The good news: Most taxpayers do decide to e-file and get those advantages — and the process of doing so is simple.

How to e-file a tax return?

The forms do the math for you and offer standard advice.  You can only do your federal return with these kinds. 

  • Use an online tax preparation tax or service software: Tax preparation software and online filing services are alternatives.  These options are a simple way to finish and e-file your own forms.  Some applications providers charge for their programs, Some are liberated.   The program asks you simple questions about your own life and finances to steer you through the completion of your forms.  
  • Get complimentary, in-person tax aid: In most states, you will find volunteers to help prepare and e-file yields.  But eligibility for free help is typically limited based on income, and a few services cater to specific demographic groups.  The IRS maintains a database of authorized providers, but be aware this alternative is likely to be the most costly one. 

    Using online tax preparation software is far and away the favored approach of the majority of taxpayers.  Actually, the IRS says it expected more than four tax returns to be submitted through tax return prep program.

    Is e-filing really secure?

    While e-filing is suitable, you could be worried about safety — especially with so many data breaches.  But experts agree that this isn’t an issue that should deter you by e-filing.

    “In actuality, it can be more secure than paper filing as you’re sending your personal information through an encrypted network rather than exposing your information in the mail.”

    Dennis Chow, vice president of data security at SCIS Security, clarifies that the IRS has set security measures in place to keep your data secure.  “Vendors typically utilize IRS particular APIs that require ab sessions,” Chow says.  “All this is routed over TLS encrypted links .”
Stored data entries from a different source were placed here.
Definition match_all_transactions_optimally {B : PyBuiltins}
    (transactions : list transaction) (parsed_orders : list order)
    : exn_or (gmap Z match_result) :=
  let by_type := emails_by_type parsed_orders in
  let by_email := orders_by_email parsed_orders in
  all_matches ← score_all by_type by_email [] transactions;
  let st := assign_greedily all_matches in
  Ret (mark_unmatched (match_results st) transactions).

(** ** Single-transaction matching (transaction_matcher.py, lines 489-600) *)

(** [best_match], [best_score], [best_items] *)
Record best : Type := Best {
  best_match : option string;
  best_score : Z;
  best_items : list order
}.

(** The orders of one email type inside the date window, each with its
    date difference. *)
Definition window_candidates (trans_date : Z) (target_type : string)
    (parsed_orders : list order) : list (order * Z) :=
  foldl
    (fun acc o =>
       if negb (String.eqb (email_type o) target_type) then acc
       else match _parsed_date o with
            | None => acc
            | Some order_date =>
                let date_diff := Z.abs (trans_date - order_date) in
                if date_diff >? DATE_MATCHING_WINDOW_DAYS then acc
                else acc ++ [(o, date_diff)]
            end)
    [] parsed_orders.

(** [min(o[1] for o in order_items)], 0 standing for the [ValueError] of an
    empty sequence, which a group never is. *)
Definition min_date_diff (order_items : list (order * Z)) : Z :=
  match order_items with
  | [] => 0
  | (_, d) :: rest => foldl (fun m od => Z.min m (snd od)) d rest
  end.

(** One turn of the loop over [orders_by_email.items()]. *)
Definition score_shipment (used_email_ids : gset string) (trans_amount : float)
    (b : best) (group : string * list (order * Z)) : best :=
  let '(eid, order_items) := group in
  if decide (eid ∈ used_email_ids) then b
  else
    match order_items with
    | [] => b
    | (first, _) :: _ =>
        let total := shipment_total first in
        if negb (PyFloat.truthy total) then b
        else
          let score :=
            calculate_confidence_score trans_amount total
                                       (min_date_diff order_items) in
          if score >? best_score b
          then Best (Some eid) score (map fst order_items)
          else b
    end.

(** The loop over [email_type_priority], with its [continue] on an empty
    window and its [break] once the best score is high. *)
Fixpoint match_by_type (used_email_ids : gset string) (trans_date : Z)
    (trans_amount : float) (parsed_orders : list order)
    (email_type_priority : list string) (b : best) : best :=
  match email_type_priority with
  | [] => b
  | target_type :: rest =>
      let candidates := window_candidates trans_date target_type parsed_orders in
      match candidates with
      | [] => match_by_type used_email_ids trans_date trans_amount
                            parsed_orders rest b
      | _ =>
          let groups :=
            foldl (fun g od => group_append (email_id (fst od)) od g) [] candidates in
          let b := foldl (score_shipment used_email_ids trans_amount) b groups in
          if best_score b >=? CONFIDENCE_THRESHOLD_HIGH then b
          else match_by_type used_email_ids trans_date trans_amount
                             parsed_orders rest b
      end
  end.

(** The returned tuple is
    [(matched_items, confidence_score, match_status, matched_email_id)]. *)
Definition match_transaction {B : PyBuiltins} (trans : transaction)
    (parsed_orders : list order) (used_email_ids : gset string)
    : exn_or (option (list order) * Z * string * option string) :=
  trans_date ← parse_date (Some (Date trans));
  trans_amount_raw ← parse_amount (Some (Amount trans));
  let trans_amount := PyFloat.fabs trans_amount_raw in
  match trans_date with
  | None => Ret (None, 0, "unmatched"%string, None)
  | Some trans_date =>
      if PyFloat.eq trans_amount 0%float
      then Ret (None, 0, "unmatched"%string, None)
      else
        let b :=
          match_by_type used_email_ids trans_date trans_amount parsed_orders
                        (email_types_for trans_amount_raw) (Best None 0 []) in
        match best_match b with
        | None => Ret (None, 0, "unmatched"%string, None)
        | Some eid =>
            if best_score b >=? CONFIDENCE_THRESHOLD_HIGH
            then Ret (Some (best_items b), best_score b, "matched"%string, Some eid)
            else if best_score b >=? CONFIDENCE_THRESHOLD_LOW
            then Ret (Some (best_items b), best_score b,
                      "low_confidence"%string, Some eid)
            else Ret (Some (best_items b), best_score b,
                      "unmatched"%string, None)
        end
  end.

(** ** Ledger deduplication (transaction_matcher.py, lines 62-65, 233-271) *)

Definition DEDUP_DESC_PREFIX_LEN : nat := 20.

(** The key under which [_dedup_plaid_transactions] files a row. *)
Definition dedup_key (trans : transaction) : string * string * string * string :=
  let desc_prefix :=
    PyStr.upper (PyStr.strip (PyStr.take DEDUP_DESC_PREFIX_LEN (Description trans))) in
  (PyStr.strip (Date trans), PyStr.strip (Amount trans),
   PyStr.strip (Account trans), desc_prefix).

(** [(h1, d1) < (h2, d2)] on the sort keys [(_has_hint, _date_added)]:
    the first differing component decides, [False < True]. *)
Definition hint_key_lt (k1 k2 : bool * string) : bool :=
  if Bool.eqb (fst k1) (fst k2) then PyStr.lt (snd k1) (snd k2)
  else negb (fst k1) && fst k2.
(* ===== verification/_CoqProject ===== *)
-Q . S2P
Prelude.v
PyStr.v
PyDecimal.v
PyFloat.v
PyRepr.v
PyDecOps.v
Models.v
Sizing.v
Trailing.v
Decision.v
Normalize.v
Db.v
PyJson.v
Repo.v
RepoFacts.v
Throttle.v
Routing.v
Protocol.v
Outbox.v
Wire.v
WireFacts.v
Symbols.v
OutboxFacts.v
OutboxTypes.v
Dispatch.v
DispatchFacts.v
Service.v
ServiceFacts.v
Reconcile.v
ReconcileFacts.v
Ingress.v
IngressFacts.v
Deals.v
Mt5Db.v
Registry.v
Bridge.v
BridgeDemo.v
BridgeFacts.v
BridgeFrame.v
BridgeRuns.v
BridgeFollower.v
Prog.v
Lane.v
History.v
Operator.v
OperatorFacts.v
KillSwitch.v
KillSwitchFacts.v
Limiter.v
PortalLedger.v
Mpin.v
PortalDb.v
PortalCommon.v
PortalInvestor.v
PortalAdmin.v
PortalBooks.v
PortalSim.v
PortalFacts.v
PortalRuns.v
PortalConfine.v
Alerts.v
AlertsFacts.v
Owners.v
Webhook.v
WebhookDemo.v
WebhookRuns.v
WebhookFacts.v
WebhookSettings.v
Writer.v
WriterFacts.v
WriterRuns.v
Client.v
ClientFacts.v
ClientReauth.v
Backfill.v
Session.v
Members.v
SessionFacts.v
SessionRuns.v
MembersFacts.v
    It is important to employ a trustworthy service that will help you file your taxes.  Chow advises to not e-file on a public computer or use an online connection that isn’t confidential.

    Bottom line

    For many taxpayers, it makes sense to e-file a yield since it’s the most convenient way to submit your tax information to the IRS and it allows for timely refunds and easy payment options.  Just be certain to use tax preparation software from a trusted source, so that you may ensure the information you supply to transmit to the IRS will be kept secure.